RFID devices provide several advantages to observe proximity interactions, as compared to alternative technologies such as video recordings, bluetooth or wireless network logs. Data retrieved from wireless network logs allow to identify co-location of participants, but without learning about their proximity and social dynamics within the given local service area. Bluetooth logs are capable to record proximity interactions, however with way less accuracy and higher noise as compared to RFID devices. Finally, although the direct video recording of an actual setting would give the most precise observations of human dynamics, these solutions are using fixed infrastructure in a given environment where they are installed, they are hardly scalable for larger observations, and it is difficult to infer social interactions from their recordings.

The applied RFID technology allowed precise recording of the proximity of participants and inference of their relative orientation up to a certain level. Moreover, badges in our experiments were autonomous and were recording signals through multiple sensors (RFID receivers and microphones). They stored the received signals locally, which allowed highly flexible employments of them in various settings (e.g. school rooms and school yards) without requiring the installation of additional static network equipments. This is in contrast to earlier RFID settings²³ (https://www.openbeacon.org/), where badges were not equipped with large local storage but periodically transmitted recordings to storage servers via locally installed fixed wireless devices. On the other hand, while using non-autonomous solutions one could estimate the positions of individuals in the actual setting, the autonomous technology applied in our experiment allowed us to follow only relative positions of participants.
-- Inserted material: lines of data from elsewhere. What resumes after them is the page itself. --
(** * Pyramid (Match-13) Solitaire: the game engine of [pyramid.py]

    A shallow embedding of [Card], [Deck], [Pyramid] and [GameState] and
    the properties of the move engine: undo round trips, the card-count
    invariants, redeal order, failure atomicity, legal-move detection,
    exposure, determinism of seeded deals.

    Python lists are Rocq lists in the same order (the top of a pile is the
    LAST element, as [list.pop()] and [list.append()] have it); Python
    integers are [Z]; list indexing follows Python (negative indices count
    from the end, anything else out of range raises [IndexError]); code that
    can raise returns a [result]. *)

From stdpp Require Import base tactics option list numbers strings.
From Stdlib Require Import ZArith Lia.

Open Scope Z_scope.

(** ** Exceptions and the error monad *)

Inductive exn := IndexError | AssertionError.

Inductive result (A : Type) :=
| Ok (a : A)
| Raise (e : exn).
Arguments Ok {A} a.
Arguments Raise {A} e.

Definition result_bind {A B} (f : A -> result B) (m : result A) : result B :=
  match m with
  | Ok a => f a
  | Raise e => Raise e
  end.

#[global] Instance result_mbind : MBind result := @result_bind.
#[global] Instance result_mret : MRet result := @Ok.

(** ** Python list primitives *)

(** The position a Python index denotes in a list of length [len]. *)
Definition py_norm (len : nat) (i : Z) : option nat :=
  if (0 <=? i) && (i <? Z.of_nat len) then Some (Z.to_nat i)
  else if (- Z.of_nat len <=? i) && (i <? 0) then Some (Z.to_nat (Z.of_nat len + i))
  else None.

(** [l[i]] *)
Definition getitem {A} (l : list A) (i : Z) : result A :=
  match py_norm (length l) i with
  | Some n => match l !! n with Some x => Ok x | None => Raise IndexError end
  | None => Raise IndexError
  end.

(** [l[i] = x] *)
Definition setitem {A} (l : list A) (i : Z) (x : A) : result (list A) :=
  match py_norm (length l) i with
  | Some n => Ok (<[n:=x]> l)
  | None => Raise IndexError
  end.

(** [l.pop()] on a list that may be empty: the last element and the rest. *)
Definition py_pop {A} (l : list A) : option (A * list A) :=
  match rev l with
  | [] => None
  | x :: r => Some (x, rev r)
  end.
Transactional data collection

We employed a decentralised Low Power Wireless technology to collect transactional data between autonomous RFID badges. Each badge could be in two modes, whether broadcasting their own radio frequency ID or listening to signals emitted by other badges. To be more precise, each badge was associated with a unique ID and used the IEEE 802.15.4 low-rate wireless standard to communicate. The employed technology and its implementation meet the requirements of the product standard EN50566 following the basic restrictions of the European Council recommendations 1999/519/EC. Since badges in our experiment worked in a decentralised mode, in order to make sure that they shared consistent global time, they were first synchronised with a synchroniser, which was connected to a computer and propagated the same time reference to all badges. During data collection, badges broadcasted a ‘hello’ packet with 0 dBm transmission power for 384 μs every 5 seconds. For communication, they used the carrier-sense multiple access (CSMA) protocol. To avoid collision, they first listened to the dedicated channel, then transmitted a packet if the channel was clear. A badge listened to incoming packets from other devices when it was not transmitting a packet. The decentralised architecture means there was no central node to record all traffic. Instead, all badges worked autonomously and recorded locally incoming packets described by the sender badge ID, the timestamp of reception, and the RSSI. Each received signal was stored in a file locally on the flash memory card of each badge if its RSSI value overreached the minimum sensitivity value of −94 dBm. To facilitate charging of the badges (every night of deployment) and to transfer data to a local computer (at the end of every week of data collection), multi-USB hubs were designed where up to 35 badges could be plugged at the same time.

Our architecture employed three types of badges serving different purposes:

• PROX: These badges were given to participants and were hanged on their chest during data collection days. They were equipped with a battery, a memory card, and about half of them with two directional microphones for voice recordings. As soon as they were unplugged from the charging hub, these PROX badges emitted a radio signal every 5 seconds, as well as listened and recorded incoming signals on their own flash memory card. They stopped collecting data once plugged back on the charging hub.

• RX: These were special sensors, which were installed on the charging hub of each class and left unaltered during the whole week of data collection. Unlike PROX badges, RX badges only listened and recorded incoming signals (even when plugged on the charging hub). Their role was to observe when the participants belonging to a given class (attached to a given RX) were inside their classroom or not.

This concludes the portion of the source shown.